Directions for this task:
From the data below, set down exactly the lines between the one holding "[reflexivity | reflexivity" and the one holding "The Python classes", inclusive, and no others.

Data provided:
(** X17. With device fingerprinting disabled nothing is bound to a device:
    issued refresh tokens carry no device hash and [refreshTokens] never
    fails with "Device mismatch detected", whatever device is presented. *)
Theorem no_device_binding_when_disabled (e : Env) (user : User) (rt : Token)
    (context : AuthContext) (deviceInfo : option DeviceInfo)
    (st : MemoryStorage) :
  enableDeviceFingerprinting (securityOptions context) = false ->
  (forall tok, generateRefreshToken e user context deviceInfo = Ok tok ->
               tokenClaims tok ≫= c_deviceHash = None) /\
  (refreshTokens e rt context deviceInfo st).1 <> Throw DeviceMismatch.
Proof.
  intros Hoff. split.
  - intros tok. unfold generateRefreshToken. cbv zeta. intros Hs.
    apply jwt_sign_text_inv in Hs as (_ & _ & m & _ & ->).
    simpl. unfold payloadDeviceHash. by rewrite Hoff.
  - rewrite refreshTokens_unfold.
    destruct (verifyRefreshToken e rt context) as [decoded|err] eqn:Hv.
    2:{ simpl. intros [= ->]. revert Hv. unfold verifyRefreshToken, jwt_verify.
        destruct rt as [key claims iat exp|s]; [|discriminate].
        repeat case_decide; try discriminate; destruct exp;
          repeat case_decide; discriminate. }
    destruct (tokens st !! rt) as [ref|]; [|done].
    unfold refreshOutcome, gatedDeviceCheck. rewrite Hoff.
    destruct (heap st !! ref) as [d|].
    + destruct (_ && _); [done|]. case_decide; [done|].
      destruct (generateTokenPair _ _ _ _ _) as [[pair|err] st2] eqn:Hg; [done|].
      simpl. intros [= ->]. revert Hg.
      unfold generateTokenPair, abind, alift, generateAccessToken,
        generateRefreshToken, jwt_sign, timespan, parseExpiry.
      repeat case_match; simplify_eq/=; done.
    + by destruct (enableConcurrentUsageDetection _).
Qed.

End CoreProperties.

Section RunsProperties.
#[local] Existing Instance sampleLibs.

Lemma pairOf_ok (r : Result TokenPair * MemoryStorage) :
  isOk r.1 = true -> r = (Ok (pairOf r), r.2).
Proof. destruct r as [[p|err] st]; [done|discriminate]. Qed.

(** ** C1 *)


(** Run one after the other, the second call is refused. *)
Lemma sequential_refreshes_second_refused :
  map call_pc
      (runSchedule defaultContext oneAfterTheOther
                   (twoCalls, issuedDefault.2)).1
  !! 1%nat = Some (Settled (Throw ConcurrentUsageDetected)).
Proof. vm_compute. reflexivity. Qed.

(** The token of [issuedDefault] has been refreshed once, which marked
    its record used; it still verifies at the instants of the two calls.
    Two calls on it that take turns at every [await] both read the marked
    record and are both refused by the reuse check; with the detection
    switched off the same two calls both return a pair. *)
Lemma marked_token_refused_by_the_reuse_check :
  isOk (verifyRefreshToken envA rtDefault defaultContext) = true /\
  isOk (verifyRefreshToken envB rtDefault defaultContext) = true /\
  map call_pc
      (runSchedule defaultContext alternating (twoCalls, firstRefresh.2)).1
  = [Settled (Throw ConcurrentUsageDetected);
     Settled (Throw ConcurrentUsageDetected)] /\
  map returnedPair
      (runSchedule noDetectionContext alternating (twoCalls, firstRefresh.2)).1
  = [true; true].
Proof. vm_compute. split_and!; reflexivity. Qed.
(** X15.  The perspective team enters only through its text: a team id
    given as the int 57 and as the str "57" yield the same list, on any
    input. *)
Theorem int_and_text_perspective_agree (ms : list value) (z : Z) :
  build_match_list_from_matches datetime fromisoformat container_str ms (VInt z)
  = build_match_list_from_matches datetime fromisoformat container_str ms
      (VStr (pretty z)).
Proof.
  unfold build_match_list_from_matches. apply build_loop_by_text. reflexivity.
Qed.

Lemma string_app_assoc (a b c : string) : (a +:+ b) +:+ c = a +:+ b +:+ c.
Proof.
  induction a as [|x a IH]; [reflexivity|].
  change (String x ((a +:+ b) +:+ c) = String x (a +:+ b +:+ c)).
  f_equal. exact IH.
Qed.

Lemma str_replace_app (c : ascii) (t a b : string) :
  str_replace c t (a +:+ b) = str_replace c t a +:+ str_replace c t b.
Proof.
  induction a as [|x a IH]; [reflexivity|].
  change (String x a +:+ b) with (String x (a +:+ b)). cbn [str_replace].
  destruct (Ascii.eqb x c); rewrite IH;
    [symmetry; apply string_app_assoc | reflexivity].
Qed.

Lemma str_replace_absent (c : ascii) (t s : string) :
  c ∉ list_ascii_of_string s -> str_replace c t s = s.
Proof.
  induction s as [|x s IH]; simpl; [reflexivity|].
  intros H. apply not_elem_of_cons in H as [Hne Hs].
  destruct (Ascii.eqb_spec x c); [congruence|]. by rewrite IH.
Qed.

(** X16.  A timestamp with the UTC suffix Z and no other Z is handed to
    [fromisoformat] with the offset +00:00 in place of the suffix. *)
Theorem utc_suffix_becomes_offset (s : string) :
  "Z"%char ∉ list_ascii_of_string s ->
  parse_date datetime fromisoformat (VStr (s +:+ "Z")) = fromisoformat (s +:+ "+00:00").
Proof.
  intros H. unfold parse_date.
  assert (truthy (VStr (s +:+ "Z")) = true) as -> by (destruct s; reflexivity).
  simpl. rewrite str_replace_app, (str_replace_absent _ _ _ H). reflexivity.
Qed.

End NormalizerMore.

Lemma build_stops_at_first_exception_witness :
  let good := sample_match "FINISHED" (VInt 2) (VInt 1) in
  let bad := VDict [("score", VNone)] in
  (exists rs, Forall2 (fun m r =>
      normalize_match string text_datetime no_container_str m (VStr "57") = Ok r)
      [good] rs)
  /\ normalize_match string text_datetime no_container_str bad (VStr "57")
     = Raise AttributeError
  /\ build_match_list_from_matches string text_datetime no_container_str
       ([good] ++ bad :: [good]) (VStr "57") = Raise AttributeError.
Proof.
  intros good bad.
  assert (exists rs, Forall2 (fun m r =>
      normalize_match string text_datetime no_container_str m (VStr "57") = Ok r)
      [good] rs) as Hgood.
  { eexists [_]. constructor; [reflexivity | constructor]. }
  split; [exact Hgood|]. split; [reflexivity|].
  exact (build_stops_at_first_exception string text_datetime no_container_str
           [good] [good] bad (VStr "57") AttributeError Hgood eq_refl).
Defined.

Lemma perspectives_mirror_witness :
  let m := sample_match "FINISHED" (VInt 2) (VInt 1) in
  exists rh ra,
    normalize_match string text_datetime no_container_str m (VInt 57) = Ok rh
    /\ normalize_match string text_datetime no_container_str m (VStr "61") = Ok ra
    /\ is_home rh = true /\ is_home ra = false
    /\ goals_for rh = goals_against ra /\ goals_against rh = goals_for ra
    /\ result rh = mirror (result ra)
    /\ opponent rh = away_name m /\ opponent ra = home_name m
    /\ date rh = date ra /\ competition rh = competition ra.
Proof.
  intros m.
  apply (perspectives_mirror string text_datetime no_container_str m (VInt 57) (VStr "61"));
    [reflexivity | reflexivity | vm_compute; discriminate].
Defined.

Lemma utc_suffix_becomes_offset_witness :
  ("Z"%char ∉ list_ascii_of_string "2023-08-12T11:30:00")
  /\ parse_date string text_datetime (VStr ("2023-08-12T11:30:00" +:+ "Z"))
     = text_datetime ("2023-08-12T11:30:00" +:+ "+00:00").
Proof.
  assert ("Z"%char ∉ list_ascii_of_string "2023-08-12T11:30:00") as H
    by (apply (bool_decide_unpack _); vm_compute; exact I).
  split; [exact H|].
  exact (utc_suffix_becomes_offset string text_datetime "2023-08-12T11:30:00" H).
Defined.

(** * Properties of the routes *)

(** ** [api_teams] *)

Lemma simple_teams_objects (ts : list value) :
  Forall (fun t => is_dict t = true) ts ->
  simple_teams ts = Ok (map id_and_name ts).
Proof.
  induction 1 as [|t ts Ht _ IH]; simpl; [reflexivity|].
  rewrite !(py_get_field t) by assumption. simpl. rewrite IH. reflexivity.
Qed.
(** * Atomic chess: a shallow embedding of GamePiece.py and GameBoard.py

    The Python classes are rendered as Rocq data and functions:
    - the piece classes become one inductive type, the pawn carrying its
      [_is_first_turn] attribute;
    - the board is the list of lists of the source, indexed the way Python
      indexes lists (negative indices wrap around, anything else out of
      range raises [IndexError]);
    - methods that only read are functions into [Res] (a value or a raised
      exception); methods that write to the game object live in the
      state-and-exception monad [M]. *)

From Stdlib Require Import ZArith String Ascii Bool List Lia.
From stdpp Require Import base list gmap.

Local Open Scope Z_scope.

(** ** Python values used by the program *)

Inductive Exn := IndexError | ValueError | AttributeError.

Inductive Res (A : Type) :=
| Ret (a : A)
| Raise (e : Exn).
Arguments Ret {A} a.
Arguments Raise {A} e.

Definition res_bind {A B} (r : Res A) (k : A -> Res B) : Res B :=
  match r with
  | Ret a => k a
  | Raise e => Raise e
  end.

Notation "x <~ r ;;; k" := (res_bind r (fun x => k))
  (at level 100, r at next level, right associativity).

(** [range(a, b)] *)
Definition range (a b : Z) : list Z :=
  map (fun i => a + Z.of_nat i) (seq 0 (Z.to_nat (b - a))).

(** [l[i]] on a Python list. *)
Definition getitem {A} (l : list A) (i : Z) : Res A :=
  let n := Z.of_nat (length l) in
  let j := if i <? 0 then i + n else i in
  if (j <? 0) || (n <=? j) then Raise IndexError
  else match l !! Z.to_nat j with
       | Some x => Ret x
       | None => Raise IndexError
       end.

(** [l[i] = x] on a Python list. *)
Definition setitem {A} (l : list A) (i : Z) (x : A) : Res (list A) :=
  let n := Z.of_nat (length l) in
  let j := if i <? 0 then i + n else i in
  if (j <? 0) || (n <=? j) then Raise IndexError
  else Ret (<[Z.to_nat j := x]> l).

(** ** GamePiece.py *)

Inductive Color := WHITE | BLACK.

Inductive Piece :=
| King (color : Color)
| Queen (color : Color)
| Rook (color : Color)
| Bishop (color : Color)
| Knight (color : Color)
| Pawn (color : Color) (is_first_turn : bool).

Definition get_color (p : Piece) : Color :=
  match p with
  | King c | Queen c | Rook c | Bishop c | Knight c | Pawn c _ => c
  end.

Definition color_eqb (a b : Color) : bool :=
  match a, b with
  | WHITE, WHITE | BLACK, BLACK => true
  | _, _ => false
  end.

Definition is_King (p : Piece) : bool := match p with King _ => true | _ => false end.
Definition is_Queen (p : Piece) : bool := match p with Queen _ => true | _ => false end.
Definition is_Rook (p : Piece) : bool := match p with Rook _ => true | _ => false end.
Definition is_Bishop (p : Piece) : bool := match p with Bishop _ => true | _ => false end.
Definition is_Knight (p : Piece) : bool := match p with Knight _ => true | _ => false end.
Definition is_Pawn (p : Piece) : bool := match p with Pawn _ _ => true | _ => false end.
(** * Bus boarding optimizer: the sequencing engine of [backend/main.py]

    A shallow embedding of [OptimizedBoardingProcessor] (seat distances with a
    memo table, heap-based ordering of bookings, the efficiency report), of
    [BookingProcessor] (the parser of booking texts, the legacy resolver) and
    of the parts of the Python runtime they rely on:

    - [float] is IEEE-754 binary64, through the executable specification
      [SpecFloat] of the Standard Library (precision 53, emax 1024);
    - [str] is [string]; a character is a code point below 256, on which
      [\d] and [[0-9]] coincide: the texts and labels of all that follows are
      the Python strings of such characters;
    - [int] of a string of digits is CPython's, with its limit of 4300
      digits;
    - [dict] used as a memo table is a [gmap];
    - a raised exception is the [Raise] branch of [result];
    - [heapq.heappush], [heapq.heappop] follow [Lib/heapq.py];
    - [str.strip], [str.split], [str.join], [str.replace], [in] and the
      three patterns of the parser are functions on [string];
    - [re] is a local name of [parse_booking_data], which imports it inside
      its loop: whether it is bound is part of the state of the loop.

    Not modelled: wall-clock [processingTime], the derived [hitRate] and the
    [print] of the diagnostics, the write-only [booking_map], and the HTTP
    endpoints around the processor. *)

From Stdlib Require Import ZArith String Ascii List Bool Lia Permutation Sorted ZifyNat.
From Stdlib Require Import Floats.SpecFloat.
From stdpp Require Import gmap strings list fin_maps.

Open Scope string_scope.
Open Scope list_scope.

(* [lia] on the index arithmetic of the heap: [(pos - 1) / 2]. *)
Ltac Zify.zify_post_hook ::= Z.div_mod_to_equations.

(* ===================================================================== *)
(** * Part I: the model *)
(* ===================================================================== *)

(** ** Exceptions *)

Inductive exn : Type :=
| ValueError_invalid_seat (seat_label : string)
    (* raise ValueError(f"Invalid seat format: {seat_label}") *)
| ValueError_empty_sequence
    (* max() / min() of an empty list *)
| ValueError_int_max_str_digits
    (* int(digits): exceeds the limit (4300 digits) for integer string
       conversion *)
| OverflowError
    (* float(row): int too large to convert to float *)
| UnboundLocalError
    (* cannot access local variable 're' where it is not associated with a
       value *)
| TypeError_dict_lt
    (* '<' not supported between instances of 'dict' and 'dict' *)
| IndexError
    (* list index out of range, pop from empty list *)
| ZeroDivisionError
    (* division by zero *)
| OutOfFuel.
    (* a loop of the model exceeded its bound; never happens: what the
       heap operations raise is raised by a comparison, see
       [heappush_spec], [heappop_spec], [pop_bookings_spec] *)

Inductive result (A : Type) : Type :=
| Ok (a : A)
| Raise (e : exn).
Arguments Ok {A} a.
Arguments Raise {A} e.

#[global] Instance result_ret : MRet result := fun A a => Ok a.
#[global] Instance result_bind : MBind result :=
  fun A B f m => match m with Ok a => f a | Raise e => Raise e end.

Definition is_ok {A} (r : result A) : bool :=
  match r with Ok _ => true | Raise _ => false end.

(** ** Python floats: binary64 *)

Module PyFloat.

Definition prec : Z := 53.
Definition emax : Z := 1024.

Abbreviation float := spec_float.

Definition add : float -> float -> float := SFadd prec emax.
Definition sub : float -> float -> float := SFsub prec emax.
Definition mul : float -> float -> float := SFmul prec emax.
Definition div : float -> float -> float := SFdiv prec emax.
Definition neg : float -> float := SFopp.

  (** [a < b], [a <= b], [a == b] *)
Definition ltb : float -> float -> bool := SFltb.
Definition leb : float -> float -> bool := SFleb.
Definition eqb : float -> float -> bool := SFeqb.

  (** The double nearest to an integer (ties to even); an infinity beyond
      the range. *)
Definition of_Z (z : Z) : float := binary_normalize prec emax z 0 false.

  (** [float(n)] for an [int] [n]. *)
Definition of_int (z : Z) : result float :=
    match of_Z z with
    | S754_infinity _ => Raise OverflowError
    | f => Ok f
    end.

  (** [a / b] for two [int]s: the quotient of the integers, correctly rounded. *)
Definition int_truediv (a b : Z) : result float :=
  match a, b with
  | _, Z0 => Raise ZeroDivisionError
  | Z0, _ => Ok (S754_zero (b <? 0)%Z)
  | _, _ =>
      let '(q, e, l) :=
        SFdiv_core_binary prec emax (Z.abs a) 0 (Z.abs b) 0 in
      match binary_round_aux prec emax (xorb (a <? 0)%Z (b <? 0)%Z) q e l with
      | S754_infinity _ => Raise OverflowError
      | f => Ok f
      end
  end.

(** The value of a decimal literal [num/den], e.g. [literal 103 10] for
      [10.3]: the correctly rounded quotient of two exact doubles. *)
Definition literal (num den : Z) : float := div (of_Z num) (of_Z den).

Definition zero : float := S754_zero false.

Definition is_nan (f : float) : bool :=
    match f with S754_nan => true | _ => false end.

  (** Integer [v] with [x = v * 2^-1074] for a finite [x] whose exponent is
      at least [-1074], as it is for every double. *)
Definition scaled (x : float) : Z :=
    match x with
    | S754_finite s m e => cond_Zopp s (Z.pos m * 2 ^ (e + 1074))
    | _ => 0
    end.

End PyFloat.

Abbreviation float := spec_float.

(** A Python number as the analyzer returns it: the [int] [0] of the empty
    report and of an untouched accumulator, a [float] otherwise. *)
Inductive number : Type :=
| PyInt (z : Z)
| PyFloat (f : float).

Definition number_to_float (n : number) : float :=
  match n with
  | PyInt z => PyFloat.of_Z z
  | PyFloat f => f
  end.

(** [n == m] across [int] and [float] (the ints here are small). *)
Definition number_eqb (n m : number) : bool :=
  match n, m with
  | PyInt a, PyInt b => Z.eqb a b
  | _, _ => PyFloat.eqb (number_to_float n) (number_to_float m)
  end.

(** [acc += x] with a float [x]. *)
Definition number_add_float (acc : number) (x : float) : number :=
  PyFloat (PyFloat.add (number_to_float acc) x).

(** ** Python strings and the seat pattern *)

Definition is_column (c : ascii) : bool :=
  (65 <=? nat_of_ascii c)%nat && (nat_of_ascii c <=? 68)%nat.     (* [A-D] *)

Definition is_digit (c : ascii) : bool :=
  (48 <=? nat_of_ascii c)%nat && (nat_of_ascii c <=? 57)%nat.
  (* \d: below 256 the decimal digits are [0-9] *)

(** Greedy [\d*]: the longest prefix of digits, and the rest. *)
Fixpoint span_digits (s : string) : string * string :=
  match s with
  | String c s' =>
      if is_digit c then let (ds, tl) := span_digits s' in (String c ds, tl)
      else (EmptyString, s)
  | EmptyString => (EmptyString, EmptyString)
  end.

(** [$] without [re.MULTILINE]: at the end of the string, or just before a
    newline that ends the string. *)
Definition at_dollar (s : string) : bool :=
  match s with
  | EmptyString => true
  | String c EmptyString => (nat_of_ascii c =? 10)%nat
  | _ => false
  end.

Finished exercise:
    [reflexivity | reflexivity | vm_compute; discriminate].
Defined.

Lemma utc_suffix_becomes_offset_witness :
  ("Z"%char ∉ list_ascii_of_string "2023-08-12T11:30:00")
  /\ parse_date string text_datetime (VStr ("2023-08-12T11:30:00" +:+ "Z"))
     = text_datetime ("2023-08-12T11:30:00" +:+ "+00:00").
Proof.
  assert ("Z"%char ∉ list_ascii_of_string "2023-08-12T11:30:00") as H
    by (apply (bool_decide_unpack _); vm_compute; exact I).
  split; [exact H|].
  exact (utc_suffix_becomes_offset string text_datetime "2023-08-12T11:30:00" H).
Defined.

(** * Properties of the routes *)

(** ** [api_teams] *)

Lemma simple_teams_objects (ts : list value) :
  Forall (fun t => is_dict t = true) ts ->
  simple_teams ts = Ok (map id_and_name ts).
Proof.
  induction 1 as [|t ts Ht _ IH]; simpl; [reflexivity|].
  rewrite !(py_get_field t) by assumption. simpl. rewrite IH. reflexivity.
Qed.
(** * Atomic chess: a shallow embedding of GamePiece.py and GameBoard.py

    The Python classes are rendered as Rocq data and functions:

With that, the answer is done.